階段で劇場の2階に上がると,入り口でフライヤーセットをスタッフの方から受け取るようになっています。客席にあらかじめ置いてしまうパターンもありますが,こうやって渡して頂いた方が座るときに余裕ができるので,とても嬉しい心遣いです。
舞台上に目を向けると,学校の屋上を思わせるセットが広がっていました。
コンクリートの床を思わせる柄のカーペットが敷かれ,舞台下手から中央に渡ってL字の土台が組まれています。その上に転落防止柵が付けられておりますが,舞台の一番下手側には土台がせり出しているところがあり,ちょっと危険な感じがします。
舞台上手には,屋上まで上がってくる階段を収納するためのコンクリートの構造物と,入り口のドアが付けられています。取っては左側,ドアの上には蛍光灯照明が付けら,照明の雨除けと思われるコンクリの庇が付けられています。そしてこの構造物の上には塔屋がおかれ,塔屋へ向かうためのタラップが掛けられています。
では,千穐楽前ですのでネタバレ防止の改行連打を致します。
2.あらすじ+序盤
劇団公式Webによれば,劇の概要は下記の通りです。
ー夕べの予報は雨だったのに、晴れたよー
天体観測部設立を熱望する、高校国語教師の田原。同僚の教師たちも田原のその熱意を不思議がっていたのだが、そんな彼に創部に向けての最初のチャンスが訪れる。
それは長らく立入禁止になっていた、校舎屋上での同僚教師たちを対象とした天体観測説明会。
決意を持って屋上に上がった田原だが、一人の教師の行動が引き金となり、説明会はとんでもない事態に発展していく!
果たして説明会の行く着く先は?そして、創部に込められた想いとは!?
お前ら全員夢叶えたのかよ? 夢叶えられなかった奴らが、偉そうに生徒に夢を持てなんて言うんじゃねえよ!!
2015年の劇団本公演の初演以来、他団体で毎年上演されてきた人気作品が劇団プロデュースで四度目の上演決定!学校の屋上は、事件の予感!?屋上を舞台に繰り広げられる、生徒…ではなく!

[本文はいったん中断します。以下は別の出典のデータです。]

Lemma cluster_loop_length text :
  forall i clusters current_cluster,
    let '(clusters', _) :=
      cluster_loop U lang_symbols text (S i) clusters current_cluster in
    length clusters'
    = length clusters + length (filter (opens_cluster U lang_symbols) text).
Proof.
  induction text as [|c text IH]; intros i clusters cur; simpl; [lia|].
  unfold opens_cluster at 1.
  destruct (skipped U c); simpl; [apply IH|].
  destruct (char_in c lang_symbols); simpl; [apply IH|].
  specialize (IH (S i) (clusters ++ [cur]) [c]).
  destruct (cluster_loop U lang_symbols text (S (S i)) (clusters ++ [cur]) [c]).
  rewrite IH, length_app. simpl. lia.
Qed.

Lemma clusters_length text :
  length (let '(clusters, current_cluster) := cluster_loop U lang_symbols text 0 [] [] in
          clusters ++ [current_cluster])
  = S (length (filter (opens_cluster U lang_symbols) (tl text))).
Proof.
  destruct text as [|c text]; [reflexivity|]. simpl.
  assert (H : forall cur,
             length (let '(clusters, current_cluster) :=
                       cluster_loop U lang_symbols text 1 [] cur in
                     clusters ++ [current_cluster])
             = S (length (filter (opens_cluster U lang_symbols) text))).
  { intros cur. pose proof (cluster_loop_length text 0 [] cur) as H.
    destruct (cluster_loop U lang_symbols text 1 [] cur).
    rewrite length_app, H. simpl. lia. }
  destruct (skipped U c); apply H.
Qed.

End Clusters.

(** X12: the clusters of either function are never the empty list and
    are cut as the loop reads: no digit, punctuation or whitespace
    character is in a cluster; after the first character of a cluster come
    combining symbols only; and every cluster after the first starts with
    a character that is not a combining symbol. *)
Theorem clusters_are_well_cut (U : unicode) (text : str) (lang_symbols : list char) :
  generate_grapheme_clusters U text lang_symbols <> [] /\
  well_cut U lang_symbols (generate_grapheme_clusters U text lang_symbols) /\
  indic_syllable_text_processing U text lang_symbols <> [] /\
  well_cut U lang_symbols (indic_syllable_text_processing U text lang_symbols).
Proof.
  assert (Hne : forall t,
             (let '(clusters, current_cluster) := cluster_loop U lang_symbols t 0 [] [] in
              clusters ++ [current_cluster]) <> []).
  { intros t. destruct (cluster_loop U lang_symbols t 0 [] []) as [cl cu].
    destruct cl; discriminate. }
  repeat split; try apply Hne; apply cluster_loop_well_cut.
Qed.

愛すべき教師たちによるワンシチュエーションどたばた青春物語!!
( http://theatertherockets.wixsite.com/hoshifuru/blank-3 より引用)
M0(またはキンソン)が終わって,暗転した舞台が明るくなると,男子高校生の「ヨシヲ」と女子高校生の「葵」が目の前に現れます。高校の昼休みの時間のようで,ヨシヲが流星群の話を切り出し,葵がそれに答えるやり取りが続きます。
ヨシヲがそう切り出した後,ギリシア神話も持ち出してくじら座の話が続いていきます。ヨシヲは自分の弱いところが似ている,アンドロメダを食べようとしたのではなく助けようとしたのに,退治されてしまうようなうまくいかないところが,自分に似ていると弱音を吐きます。
でもそこで葵がこう言って元気づけます。
あなたがもしホントに,そのくじらに似てるなら,いつかあなたも,誰かを助けようとするのかな?

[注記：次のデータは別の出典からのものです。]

(** ** Repository bootstrap *)

Lemma initialize_plain defaultBranch fs :
  initialize defaultBranch (Plain fs)
  = (Ok (),
     Versioned
       (mkRepo (<[js ".gitignore" := gitignoreContent]> fs)
          {[js ".gitignore" := gitignoreContent]}
          [mkCommit (js "Initial commit: Writer project setup")
             {[js ".gitignore" := gitignoreContent]} None]
          {[defaultBranch := O]} ∅ (OnBranch defaultBranch))).
Proof.
  unfold initialize, bind, createGitignore, init, add, set_index.
  cbn [files index objects branches tags head].
  rewrite lookup_insert_eq. unfold commit_.
  cbn [files index objects branches tags head].
  destruct (decide _) as [E|E].
  - exfalso. apply (f_equal (fun m => m !! js ".gitignore")) in E.
    rewrite lookup_insert_eq in E. unfold head_tree, head_commit in E.
    cbn [head branches tree_at] in E. rewrite lookup_empty in E.
    cbn [tree_at] in E. rewrite lookup_empty in E. discriminate.
  - unfold advance, head_commit. cbn [head branches files index objects tags].
    rewrite lookup_empty. reflexivity.
Qed.

(** ** Credentials *)

Lemma trim_start_head s c s' : trim_start s = c :: s' -> is_space c = false.
Proof.
  induction s as [|x s IH]; cbn [trim_start]; [discriminate|].
  destruct (is_space x) eqn:E; [exact IH | now intros [= <- _]].
Qed.

Lemma trim_start_suffix s : exists pre, s = pre ++ trim_start s.
Proof.
  induction s as [|x s [pre IH]]; cbn [trim_start]; [now exists []|].
  destruct (is_space x); [|now exists []].
  exists (x :: pre). cbn [app]. now rewrite <- IH.
Qed.

Lemma trim_ends s :
  (forall c s', trim s = c :: s' -> is_space c = false)
  /\ (forall c s', trim s = s' ++ [c] -> is_space c = false).
Proof.
  unfold trim. split.
  - intros c s' H.
    destruct (trim_start_suffix (rev (trim_start s))) as [pre Hpre].
    set (t := trim_start (rev (trim_start s))) in *.
    apply (f_equal (@rev N)) in Hpre. rewrite rev_involutive, rev_app_distr in Hpre.
    rewrite H in Hpre. cbn [app] in Hpre.
    now apply trim_start_head in Hpre.
  - intros c s' H. apply (f_equal (@rev N)) in H.
    rewrite rev_involutive, rev_app_distr in H. cbn [rev app] in H.
    now apply trim_start_head in H.
Qed.

Lemma star_always {R : Type} (p : N -> bool) (k : list N -> option R) s :
  (forall s', k s' <> None) -> star p s k = k (skip p s).
Proof.
  intros Hk. induction s as [|c s IH]; cbn [star skip]; [reflexivity|].
  destruct (p c); [|reflexivity]. rewrite IH.
  destruct (k (skip p s)) eqn:E; [reflexivity | now apply Hk in E].
Qed.

Lemma tokenPattern_here s :
  rmatch tokenPattern s None (fun _ cap => cap)
  = match strip (js "GITHUB_TOKEN=") s with
    | Some rest =>
        match run is_dot rest with
        | [] => None
        | c :: v => Some (c :: v)
        end
    | None => None
    end.
Proof.
  unfold tokenPattern. rewrite rmatch_cat, rmatch_lits.
  destruct (strip (js "GITHUB_TOKEN=") s) as [rest|]; [|reflexivity].
  rewrite rmatch_grp, rmatch_plus.
  destruct rest as [|c rest]; [reflexivity|]. cbn [run].
  destruct (is_dot c) eqn:E; [|reflexivity].
  rewrite star_always by discriminate. f_equal.
  change (c :: rest) with ([c] ++ rest) at 2.
  replace (length (c :: rest) - length (skip is_dot rest))%nat
    with (length [c] + (length rest - length (skip is_dot rest)))%nat.
  - rewrite take_app_add. cbn [app]. now rewrite take_run.
  - pose proof (f_equal length (run_skip is_dot rest)) as El.
    rewrite length_app in El. cbn [length]. lia.
Qed.

Lemma re_search_first_occurrence s acc pre rest c v :
  find_first (js "GITHUB_TOKEN=") s acc = Some (pre, rest) ->
  run is_dot rest = c :: v ->
  re_search_with tokenPattern s = Some (c :: v).
Proof.
  revert acc. induction s as [|x s IH]; intros acc; cbn [find_first re_search_with];
    rewrite tokenPattern_here.
  - destruct (strip (js "GITHUB_TOKEN=") []) as [a|] eqn:E; [|discriminate].
    intros [= _ ->] Hr. now rewrite Hr.
  - destruct (strip (js "GITHUB_TOKEN=") (x :: s)) as [a|] eqn:E.
    + intros [= _ ->] Hr. now rewrite Hr.
    + intros H Hr. now apply (IH _ H).
Qed.

(** ** Remotes *)

Lemma substitution_plain matched before after repl :
  Forall (fun c => c <> 36%N) repl ->
  substitution matched before after repl = repl.
Proof.
  induction 1 as [|c repl Hc _ IH]; cbn [substitution]; [reflexivity|].
  destruct (N.eqb_spec c 36); [contradiction|]. now rewrite IH.
Qed.

Lemma strip_app_exact l s : strip l (l ++ s) = Some s.
Proof.
  induction l as [|c l IH]; cbn [strip app]; [reflexivity|].
  now rewrite N.eqb_refl.
Qed.

Lemma authenticatedUrl_embeds c t path :
  Forall (fun x => x <> 36%N) (c :: t) ->
  authenticatedUrl (js "https://github.com/" ++ path) (Some (c :: t))
  = js "https://" ++ (c :: t) ++ js "@github.com/" ++ path.
Proof.
  intros H. unfold authenticatedUrl, startsWith, js_replace.
  rewrite strip_app_exact.
  assert (find_first (js "https://github.com/")
            (js "https://github.com/" ++ path) [] = Some ([], path)) as ->.
  { destruct (js "https://github.com/" ++ path) eqn:E;
      cbn [find_first]; rewrite <- ?E, strip_app_exact; reflexivity. }
  cbn [app]. rewrite substitution_plain.
  - rewrite <- (app_assoc (js "https://")). f_equal. cbn [app]. f_equal.
    now rewrite <- app_assoc.
  - apply Forall_app. split; [repeat constructor; discriminate|].
    change (Forall (fun x => x <> 36%N) ((c :: t) ++ js "@github.com/")).
    apply Forall_app. split; [exact H | repeat constructor; discriminate].
Qed.

Lemma authenticatedUrl_verbatim repoUrl token :
  token = None \/ token = Some []
  \/ startsWith repoUrl (js "https://github.com/") = false ->
  authenticatedUrl repoUrl token = repoUrl.
Proof.
  unfold authenticatedUrl. intros [-> | [-> | H]]; try reflexivity.
  destruct token as [[|c t]|]; try reflexivity. now rewrite H.
Qed.

Lemma configureGitHub_sets_origin repoUrl token s :
  configureGitHub repoUrl token s
  = (inr (), <[js "origin" := authenticatedUrl repoUrl token]> s).
Proof.
  unfold configureGitHub, Remote.setUrl, Remote.addRemote.
  destruct (s !! js "origin") as [u|] eqn:E.
  - rewrite bool_decide_eq_true_2 by eauto. reflexivity.
  - rewrite bool_decide_eq_false_2 by (intros [x Hx]; discriminate). reflexivity.
Qed.

(** ** The fields of a log line *)

Lemma line_fields_cut h d m rest :
  Forall (fun c => c <> 124%N) h ->
  Forall (fun c => c <> 124%N) d ->
  Forall (fun c => c <> 124%N) m ->
  line_fields (h ++ 124%N :: d ++ 124%N :: m ++ 124%N :: rest) = Some (d, m).
Proof.
  intros Hh Hd Hm. unfold line_fields, split_chr.
  rewrite split_chr_go_line by exact Hh.
  rewrite split_chr_go_line by exact Hd.
  rewrite split_chr_go_line by exact Hm. reflexivity.
Qed.

(** ** The log without the library's marks *)

Lemma split_str_go_no_mark sep cur s :
  242%N ∈ sep -> no_mark s -> split_str_go sep O cur s = [cur ++ s].
Proof.
  intros Hsep H. revert cur.
  induction H as [|c s Hc Hs IH]; intros cur; cbn [split_str_go].
  - now rewrite app_nil_r.
  - rewrite bool_decide_eq_false_2.
    + rewrite IH. now rewrite <- app_assoc.
    + intros E. rewrite <- E in Hsep.
      apply elem_of_take in Hsep as (i & Hi & _).
      apply list_elem_of_lookup_2 in Hi.
      apply elem_of_cons in Hi as [Hi|Hi]; [congruence|].
      unfold no_mark in Hs. rewrite Forall_forall in Hs.
      now apply (Hs _ Hi).
Qed.

Lemma split_str_no_mark sep s :
  242%N ∈ sep -> no_mark s -> split_str sep s = [s].
Proof. intros H1 H2. unfold split_str. now rewrite split_str_go_no_mark. Qed.

Lemma trim_start_Forall (P : N -> Prop) s :
  Forall P s -> Forall P (trim_start s).
Proof.
  intros H. destruct (trim_start_suffix s) as [pre E].
  rewrite E in H. now apply Forall_app in H as [_ H].
Qed.

Lemma trim_Forall (P : N -> Prop) s : Forall P s -> Forall P (trim s).
Proof.
  intros H. unfold trim. apply Forall_rev, trim_start_Forall, Forall_rev.
  now apply trim_start_Forall.
Qed.

Lemma parse_log_no_mark stdOut :
  no_mark stdOut ->
  parse_log stdOut
  = match trim stdOut with
    | [] => []
    | c :: t => [mkLogLine (c :: t) [] []]
    end.
Proof.
  intros H. unfold parse_log.
  assert (Ht : no_mark (trim stdOut)) by now apply trim_Forall.
  rewrite split_str_no_mark; [|unfold START_BOUNDARY; set_solver|exact Ht].
  destruct (trim stdOut) as [|c t] eqn:E.
  - rewrite filter_cons_False by (intros X; now apply X). reflexivity.
  - rewrite filter_cons_True by discriminate. rewrite filter_nil. cbn [map].
    rewrite (split_str_no_mark COMMIT_BOUNDARY (c :: t));
      [|unfold COMMIT_BOUNDARY; set_solver|exact Ht].
    cbn [hd].
    rewrite (split_str_no_mark SPLITTER (c :: t));
      [|unfold SPLITTER; set_solver|exact Ht].
    reflexivity.
Qed.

チャイムが鳴り,物理の時間だと言って,ヨシヲと葵が屋上から出ていきます。そこへすれ違うように,入ってくるのは教頭の「深田」です。鍵束を持ちながら,屋上の様子をうかがいます。誰もいないことを確認してから,深田が思いを寄せているおそらくは恋人への告白デモンストレーションを,まあ恥ずかしさが吹っ切れて地球の裏側まで飛んでいった級の勢いで試していきます。ベテランのプロレスラーは箒相手にもプロレスができると聞いたことがありますが,まさにそのレベルでどったんばったんさあ大変。
そのまま30分1本勝負が続くかと思いきや,そこへ本編の主人公「田原」が望遠鏡を持って入ってきてしまいます。しばらく深田の様子を眺めている田原ですが,目が合ってしまい,腕立て伏せの練習をしていたんだとバレバレの嘘をつく深田に話を合わせます。田原との会話を伺う限り,この場で本日何かの会議が行われる模様。とりあえず深田は屋上から離れ,田原は望遠鏡をセッティングしていきます。セッティング終了後,慣れた感じで塔屋のタラップをあがり,「空を見上げて夕べの予報は雨だったのに,晴れたよ」と呟く田原。
そこへ同僚の影が薄い教員,鎌田が入ってきます。塔屋の田原に気づかず,望遠鏡をのぞき込んだりしていたところ,田原におどかされて異常に驚く鎌田。どうやら,この場では生徒ではなく,教員の田原から切り出して天文部を作っても良いかの会議が開かれるようです。そして次々と,屋上にやってくる教員の面々。保健体育科の「竹之内」,音楽科の「梅下」,美術科の「園田」,家庭科の「遠藤」,英語科の「小倉」,英語科の教育実習生「榎本」,世界史の「長野」,養護教諭の「東海林」,購買部の「平原」,そして最後には何故か卒業生の「松森」まで乱入してくる有様。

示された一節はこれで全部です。